» **DATA SHOWN**

(* ===== verification/CacheApi.v ===== *)
(** The DRAM cache in front of the store: [extra/KVS-DRAM-Cache/cache_api.cc].

    An item in the cache has, besides its value, the pointers that the store gave for
    its key: the node of the key ([skey]) and the versioned pointer of the value
    ([val_ptr]).  How much is cached depends on [CACHE_MODE]: 0 values and no pointers;
    1 ("full") both; 2 ("short") pointers only; 3 ("hybrid") both, values dropping out
    first; 4 nothing; 5 values, without a store.  [VERSION_MODE] says whether a cached
    value is used as it is (0), after its version has been checked (1), or is always
    fetched again (2).

    The functions are modelled for one thread: taking and releasing the item lock has
    no effect.  Messages are left out, and so are the counters of the connection. *)

From S2P Require Import Prelude TagPtr Fam RadixTree KvsRadixTree CacheIface.

(** The part of an item that the item functions do not look at. *)
Record body := mkBody { skey : Gptr; val_ptr : TagGptr; data : bytes }.

Definition no_body : body := mkBody 0 TagGptr_null [].

Inductive store_item_type := NOT_STORED | STORED | EXISTS | NOT_FOUND.

Section CacheApi.
Context {N : Nvmm} {S : Store} {I : ItemCache}.
Context (CACHE_MODE VERSION_MODE : nat).

(** What [char val[2048]] holds before anything is copied to it. *)
Context (stack : bytes).

(** The state: the cache, the store, the rest of the items, and the counter of hits. *)
Record api := mkApi { items : ics; store : sst; bodies : gmap Z body; num_hit : Z }.

Inductive ares (A : Type) :=
  | AOk (a : A) (s : api)
  | AStore     (* the store aborted *)
  | AAssert    (* an assertion failed, in the store or the item functions *)
  | ANever.    (* an allocation does not return *)
Arguments AOk {A} a s.
Arguments AStore {A}.
Arguments AAssert {A}.
Arguments ANever {A}.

» **TASK TO COMPLETE**
Only the lines above starting with the one with "its key: the" and going through the one with "Context (CACHE_MODE VERSION_MODE : nat)." are to be copied, word for word and with both ends kept.

» **FINISHED EXERCISE**
    its key: the node of the key ([skey]) and the versioned pointer of the value
    ([val_ptr]).  How much is cached depends on [CACHE_MODE]: 0 values and no pointers;
    1 ("full") both; 2 ("short") pointers only; 3 ("hybrid") both, values dropping out
    first; 4 nothing; 5 values, without a store.  [VERSION_MODE] says whether a cached
    value is used as it is (0), after its version has been checked (1), or is always
    fetched again (2).

    The functions are modelled for one thread: taking and releasing the item lock has
    no effect.  Messages are left out, and so are the counters of the connection. *)

From S2P Require Import Prelude TagPtr Fam RadixTree KvsRadixTree CacheIface.

(** The part of an item that the item functions do not look at. *)
Record body := mkBody { skey : Gptr; val_ptr : TagGptr; data : bytes }.

Definition no_body : body := mkBody 0 TagGptr_null [].

Inductive store_item_type := NOT_STORED | STORED | EXISTS | NOT_FOUND.

Section CacheApi.
Context {N : Nvmm} {S : Store} {I : ItemCache}.
Context (CACHE_MODE VERSION_MODE : nat).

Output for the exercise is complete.